**Source material**
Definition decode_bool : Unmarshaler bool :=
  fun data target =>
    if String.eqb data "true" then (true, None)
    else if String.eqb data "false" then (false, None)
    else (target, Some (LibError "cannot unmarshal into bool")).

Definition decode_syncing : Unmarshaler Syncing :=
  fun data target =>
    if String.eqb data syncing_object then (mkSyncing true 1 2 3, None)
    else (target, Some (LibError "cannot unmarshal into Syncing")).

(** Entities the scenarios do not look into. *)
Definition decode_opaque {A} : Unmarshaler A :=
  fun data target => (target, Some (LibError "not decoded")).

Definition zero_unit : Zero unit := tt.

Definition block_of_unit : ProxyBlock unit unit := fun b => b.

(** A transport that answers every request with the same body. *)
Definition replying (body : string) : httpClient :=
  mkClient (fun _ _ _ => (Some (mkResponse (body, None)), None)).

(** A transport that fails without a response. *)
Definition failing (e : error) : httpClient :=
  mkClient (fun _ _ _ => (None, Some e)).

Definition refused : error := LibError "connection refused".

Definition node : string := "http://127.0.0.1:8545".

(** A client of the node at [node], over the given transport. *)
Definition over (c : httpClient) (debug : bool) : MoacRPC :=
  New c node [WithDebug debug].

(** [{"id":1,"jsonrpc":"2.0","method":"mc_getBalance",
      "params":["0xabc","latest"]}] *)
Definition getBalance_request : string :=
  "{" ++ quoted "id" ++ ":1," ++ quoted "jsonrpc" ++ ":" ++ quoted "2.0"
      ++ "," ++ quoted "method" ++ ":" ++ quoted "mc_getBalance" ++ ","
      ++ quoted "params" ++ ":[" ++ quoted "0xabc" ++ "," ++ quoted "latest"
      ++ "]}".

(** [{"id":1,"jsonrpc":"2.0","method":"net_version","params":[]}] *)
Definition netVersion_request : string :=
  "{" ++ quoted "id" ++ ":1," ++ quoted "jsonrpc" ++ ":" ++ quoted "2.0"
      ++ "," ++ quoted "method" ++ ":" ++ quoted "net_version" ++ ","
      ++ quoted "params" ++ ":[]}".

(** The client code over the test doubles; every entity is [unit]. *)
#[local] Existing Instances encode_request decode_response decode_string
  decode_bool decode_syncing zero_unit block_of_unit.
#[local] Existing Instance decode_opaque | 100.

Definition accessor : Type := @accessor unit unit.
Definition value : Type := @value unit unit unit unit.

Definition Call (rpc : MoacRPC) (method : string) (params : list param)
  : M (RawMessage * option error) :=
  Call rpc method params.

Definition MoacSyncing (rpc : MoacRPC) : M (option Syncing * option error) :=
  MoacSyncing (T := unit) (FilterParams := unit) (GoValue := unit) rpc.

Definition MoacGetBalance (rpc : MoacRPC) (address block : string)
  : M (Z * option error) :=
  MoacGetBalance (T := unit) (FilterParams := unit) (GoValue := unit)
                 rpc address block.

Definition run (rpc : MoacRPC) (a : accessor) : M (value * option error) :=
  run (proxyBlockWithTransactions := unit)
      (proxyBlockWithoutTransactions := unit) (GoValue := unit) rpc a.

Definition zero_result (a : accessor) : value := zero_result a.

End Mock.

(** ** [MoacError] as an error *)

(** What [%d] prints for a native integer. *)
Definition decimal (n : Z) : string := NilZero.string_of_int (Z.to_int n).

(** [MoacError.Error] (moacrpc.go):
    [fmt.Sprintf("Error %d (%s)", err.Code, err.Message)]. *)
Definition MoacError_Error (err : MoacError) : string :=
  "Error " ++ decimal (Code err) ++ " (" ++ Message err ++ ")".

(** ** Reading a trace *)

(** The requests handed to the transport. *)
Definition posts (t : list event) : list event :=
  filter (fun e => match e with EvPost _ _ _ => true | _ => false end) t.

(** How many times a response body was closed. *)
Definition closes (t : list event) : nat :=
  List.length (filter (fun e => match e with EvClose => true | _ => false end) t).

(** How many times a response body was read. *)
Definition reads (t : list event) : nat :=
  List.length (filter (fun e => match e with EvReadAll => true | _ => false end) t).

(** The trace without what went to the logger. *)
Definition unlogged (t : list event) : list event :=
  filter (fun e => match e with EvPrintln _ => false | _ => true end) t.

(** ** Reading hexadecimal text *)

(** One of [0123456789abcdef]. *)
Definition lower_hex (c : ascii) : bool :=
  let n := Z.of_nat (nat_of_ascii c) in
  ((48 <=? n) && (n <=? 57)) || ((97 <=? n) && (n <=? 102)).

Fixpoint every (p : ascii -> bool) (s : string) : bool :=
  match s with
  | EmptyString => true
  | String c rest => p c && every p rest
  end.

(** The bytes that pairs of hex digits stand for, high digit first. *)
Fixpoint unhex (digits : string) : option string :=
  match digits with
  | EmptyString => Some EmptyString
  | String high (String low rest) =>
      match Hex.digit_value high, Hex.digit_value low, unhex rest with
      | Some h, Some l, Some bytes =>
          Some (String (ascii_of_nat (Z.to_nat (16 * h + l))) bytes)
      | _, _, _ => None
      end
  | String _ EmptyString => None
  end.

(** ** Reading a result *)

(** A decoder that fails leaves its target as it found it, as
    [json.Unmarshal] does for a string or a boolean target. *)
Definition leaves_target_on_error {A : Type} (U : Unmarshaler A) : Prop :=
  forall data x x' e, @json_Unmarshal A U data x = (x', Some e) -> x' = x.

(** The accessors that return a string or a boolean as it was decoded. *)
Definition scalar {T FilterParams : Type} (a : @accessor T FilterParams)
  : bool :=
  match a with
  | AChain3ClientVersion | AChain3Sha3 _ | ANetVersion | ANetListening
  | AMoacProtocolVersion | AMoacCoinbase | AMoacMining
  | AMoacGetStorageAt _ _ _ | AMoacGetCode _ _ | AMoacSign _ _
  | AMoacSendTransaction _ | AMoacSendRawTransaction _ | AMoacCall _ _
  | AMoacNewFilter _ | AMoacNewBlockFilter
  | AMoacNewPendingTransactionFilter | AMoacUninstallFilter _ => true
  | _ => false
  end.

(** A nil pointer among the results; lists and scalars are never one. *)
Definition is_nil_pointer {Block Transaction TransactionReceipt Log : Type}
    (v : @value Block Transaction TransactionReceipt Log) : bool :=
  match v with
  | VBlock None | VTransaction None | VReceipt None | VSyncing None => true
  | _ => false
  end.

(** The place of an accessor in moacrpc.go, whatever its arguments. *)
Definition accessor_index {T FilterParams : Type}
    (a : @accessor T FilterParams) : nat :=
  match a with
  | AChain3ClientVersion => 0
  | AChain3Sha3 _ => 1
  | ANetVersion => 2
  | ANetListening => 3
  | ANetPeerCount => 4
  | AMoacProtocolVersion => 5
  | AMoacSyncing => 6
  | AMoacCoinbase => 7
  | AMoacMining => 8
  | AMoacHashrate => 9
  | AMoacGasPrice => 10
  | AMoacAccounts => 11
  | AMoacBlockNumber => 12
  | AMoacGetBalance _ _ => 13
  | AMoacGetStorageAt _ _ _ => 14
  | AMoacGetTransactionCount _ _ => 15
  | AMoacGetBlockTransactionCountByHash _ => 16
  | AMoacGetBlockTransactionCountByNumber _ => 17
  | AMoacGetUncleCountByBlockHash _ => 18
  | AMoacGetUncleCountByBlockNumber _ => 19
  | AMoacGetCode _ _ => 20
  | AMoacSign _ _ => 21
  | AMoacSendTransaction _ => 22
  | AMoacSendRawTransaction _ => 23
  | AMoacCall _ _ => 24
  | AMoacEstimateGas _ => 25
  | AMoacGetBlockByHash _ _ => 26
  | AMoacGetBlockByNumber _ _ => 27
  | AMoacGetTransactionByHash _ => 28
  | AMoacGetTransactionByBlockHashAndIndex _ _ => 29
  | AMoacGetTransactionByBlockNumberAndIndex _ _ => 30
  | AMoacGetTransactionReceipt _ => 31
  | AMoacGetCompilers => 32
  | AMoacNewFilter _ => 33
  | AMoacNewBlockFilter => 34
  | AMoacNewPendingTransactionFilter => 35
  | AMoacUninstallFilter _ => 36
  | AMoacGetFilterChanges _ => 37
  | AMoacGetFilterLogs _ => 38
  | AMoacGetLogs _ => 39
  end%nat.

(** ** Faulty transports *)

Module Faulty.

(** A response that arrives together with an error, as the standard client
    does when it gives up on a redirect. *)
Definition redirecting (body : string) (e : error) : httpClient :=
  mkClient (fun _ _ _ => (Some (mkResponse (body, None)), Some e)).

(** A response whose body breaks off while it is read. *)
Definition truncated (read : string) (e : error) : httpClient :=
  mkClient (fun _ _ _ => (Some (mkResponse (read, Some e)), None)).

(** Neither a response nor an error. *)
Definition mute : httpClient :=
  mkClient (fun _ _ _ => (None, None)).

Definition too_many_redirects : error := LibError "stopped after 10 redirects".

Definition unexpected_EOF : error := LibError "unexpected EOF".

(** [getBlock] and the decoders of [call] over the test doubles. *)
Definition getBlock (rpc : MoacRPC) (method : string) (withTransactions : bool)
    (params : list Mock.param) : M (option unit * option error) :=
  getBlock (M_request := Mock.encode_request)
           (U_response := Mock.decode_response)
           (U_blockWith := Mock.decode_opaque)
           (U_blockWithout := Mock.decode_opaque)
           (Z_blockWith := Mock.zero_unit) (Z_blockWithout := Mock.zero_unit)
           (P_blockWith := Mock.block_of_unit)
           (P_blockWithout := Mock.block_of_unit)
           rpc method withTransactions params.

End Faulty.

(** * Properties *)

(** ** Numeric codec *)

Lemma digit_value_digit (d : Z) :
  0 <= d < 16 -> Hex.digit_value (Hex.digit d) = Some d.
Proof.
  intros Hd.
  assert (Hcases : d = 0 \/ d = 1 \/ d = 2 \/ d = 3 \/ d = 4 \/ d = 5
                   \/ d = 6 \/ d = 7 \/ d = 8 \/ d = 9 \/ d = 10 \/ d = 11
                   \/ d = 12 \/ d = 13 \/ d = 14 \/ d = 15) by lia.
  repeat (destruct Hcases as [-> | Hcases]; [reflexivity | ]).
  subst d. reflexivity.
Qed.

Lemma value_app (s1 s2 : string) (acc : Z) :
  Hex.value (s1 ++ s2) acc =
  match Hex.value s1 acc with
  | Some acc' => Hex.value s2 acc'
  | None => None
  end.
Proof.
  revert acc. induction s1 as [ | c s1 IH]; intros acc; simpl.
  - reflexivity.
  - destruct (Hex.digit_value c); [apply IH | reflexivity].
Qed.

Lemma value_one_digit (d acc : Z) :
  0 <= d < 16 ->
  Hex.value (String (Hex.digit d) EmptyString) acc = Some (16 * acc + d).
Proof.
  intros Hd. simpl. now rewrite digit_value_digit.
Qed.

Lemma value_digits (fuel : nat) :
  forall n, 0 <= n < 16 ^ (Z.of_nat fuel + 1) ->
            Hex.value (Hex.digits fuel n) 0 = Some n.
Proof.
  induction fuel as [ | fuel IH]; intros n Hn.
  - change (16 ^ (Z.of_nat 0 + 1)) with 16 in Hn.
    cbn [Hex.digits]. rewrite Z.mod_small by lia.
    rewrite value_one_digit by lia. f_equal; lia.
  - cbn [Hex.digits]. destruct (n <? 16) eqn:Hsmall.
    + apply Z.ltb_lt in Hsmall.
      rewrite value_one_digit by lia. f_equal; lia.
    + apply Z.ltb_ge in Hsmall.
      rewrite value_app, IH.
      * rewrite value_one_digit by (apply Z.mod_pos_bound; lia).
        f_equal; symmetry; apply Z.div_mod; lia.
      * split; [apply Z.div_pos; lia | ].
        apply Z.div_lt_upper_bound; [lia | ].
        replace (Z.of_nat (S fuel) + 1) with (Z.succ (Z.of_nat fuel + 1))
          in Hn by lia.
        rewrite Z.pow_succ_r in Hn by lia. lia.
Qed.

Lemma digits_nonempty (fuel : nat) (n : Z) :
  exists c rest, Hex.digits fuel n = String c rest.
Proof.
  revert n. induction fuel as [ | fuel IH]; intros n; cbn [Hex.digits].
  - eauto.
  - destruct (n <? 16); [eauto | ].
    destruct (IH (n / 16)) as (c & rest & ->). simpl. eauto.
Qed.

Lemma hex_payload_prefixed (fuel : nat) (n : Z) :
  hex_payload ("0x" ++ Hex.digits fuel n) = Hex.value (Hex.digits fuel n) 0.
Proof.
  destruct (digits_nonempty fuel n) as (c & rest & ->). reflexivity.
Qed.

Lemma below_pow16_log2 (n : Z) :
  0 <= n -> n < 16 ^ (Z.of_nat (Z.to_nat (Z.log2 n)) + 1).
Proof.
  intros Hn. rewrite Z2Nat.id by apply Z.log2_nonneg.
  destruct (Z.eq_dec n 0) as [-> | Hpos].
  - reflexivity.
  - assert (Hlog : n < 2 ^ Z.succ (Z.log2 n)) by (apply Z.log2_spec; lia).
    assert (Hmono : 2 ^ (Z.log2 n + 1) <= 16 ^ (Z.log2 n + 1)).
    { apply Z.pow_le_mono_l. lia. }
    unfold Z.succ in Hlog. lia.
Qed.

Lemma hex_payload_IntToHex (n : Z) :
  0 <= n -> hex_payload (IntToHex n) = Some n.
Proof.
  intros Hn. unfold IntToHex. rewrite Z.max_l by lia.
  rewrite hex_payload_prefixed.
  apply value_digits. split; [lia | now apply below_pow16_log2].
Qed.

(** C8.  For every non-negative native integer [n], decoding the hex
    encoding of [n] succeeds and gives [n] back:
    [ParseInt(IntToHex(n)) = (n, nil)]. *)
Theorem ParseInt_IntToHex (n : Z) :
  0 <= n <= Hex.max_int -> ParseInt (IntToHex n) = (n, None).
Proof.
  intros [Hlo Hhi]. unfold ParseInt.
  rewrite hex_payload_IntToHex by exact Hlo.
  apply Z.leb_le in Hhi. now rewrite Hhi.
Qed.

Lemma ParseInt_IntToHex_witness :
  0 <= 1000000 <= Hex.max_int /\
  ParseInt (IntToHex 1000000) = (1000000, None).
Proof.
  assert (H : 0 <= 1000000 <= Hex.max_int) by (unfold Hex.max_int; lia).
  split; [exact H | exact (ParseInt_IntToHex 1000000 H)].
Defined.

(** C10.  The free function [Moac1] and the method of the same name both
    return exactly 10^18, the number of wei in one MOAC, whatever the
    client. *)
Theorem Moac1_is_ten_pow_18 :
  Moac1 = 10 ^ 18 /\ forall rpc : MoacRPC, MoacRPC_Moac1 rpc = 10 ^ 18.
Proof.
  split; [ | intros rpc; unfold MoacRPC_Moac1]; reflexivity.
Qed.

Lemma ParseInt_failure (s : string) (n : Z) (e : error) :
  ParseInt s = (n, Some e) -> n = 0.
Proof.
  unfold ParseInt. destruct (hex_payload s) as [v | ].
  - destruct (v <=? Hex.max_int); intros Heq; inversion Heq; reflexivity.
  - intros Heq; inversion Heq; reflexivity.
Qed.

**What the task requires**
A count alone is required. How many lines in the entries contain the string "boolean"?

**Task solution**
2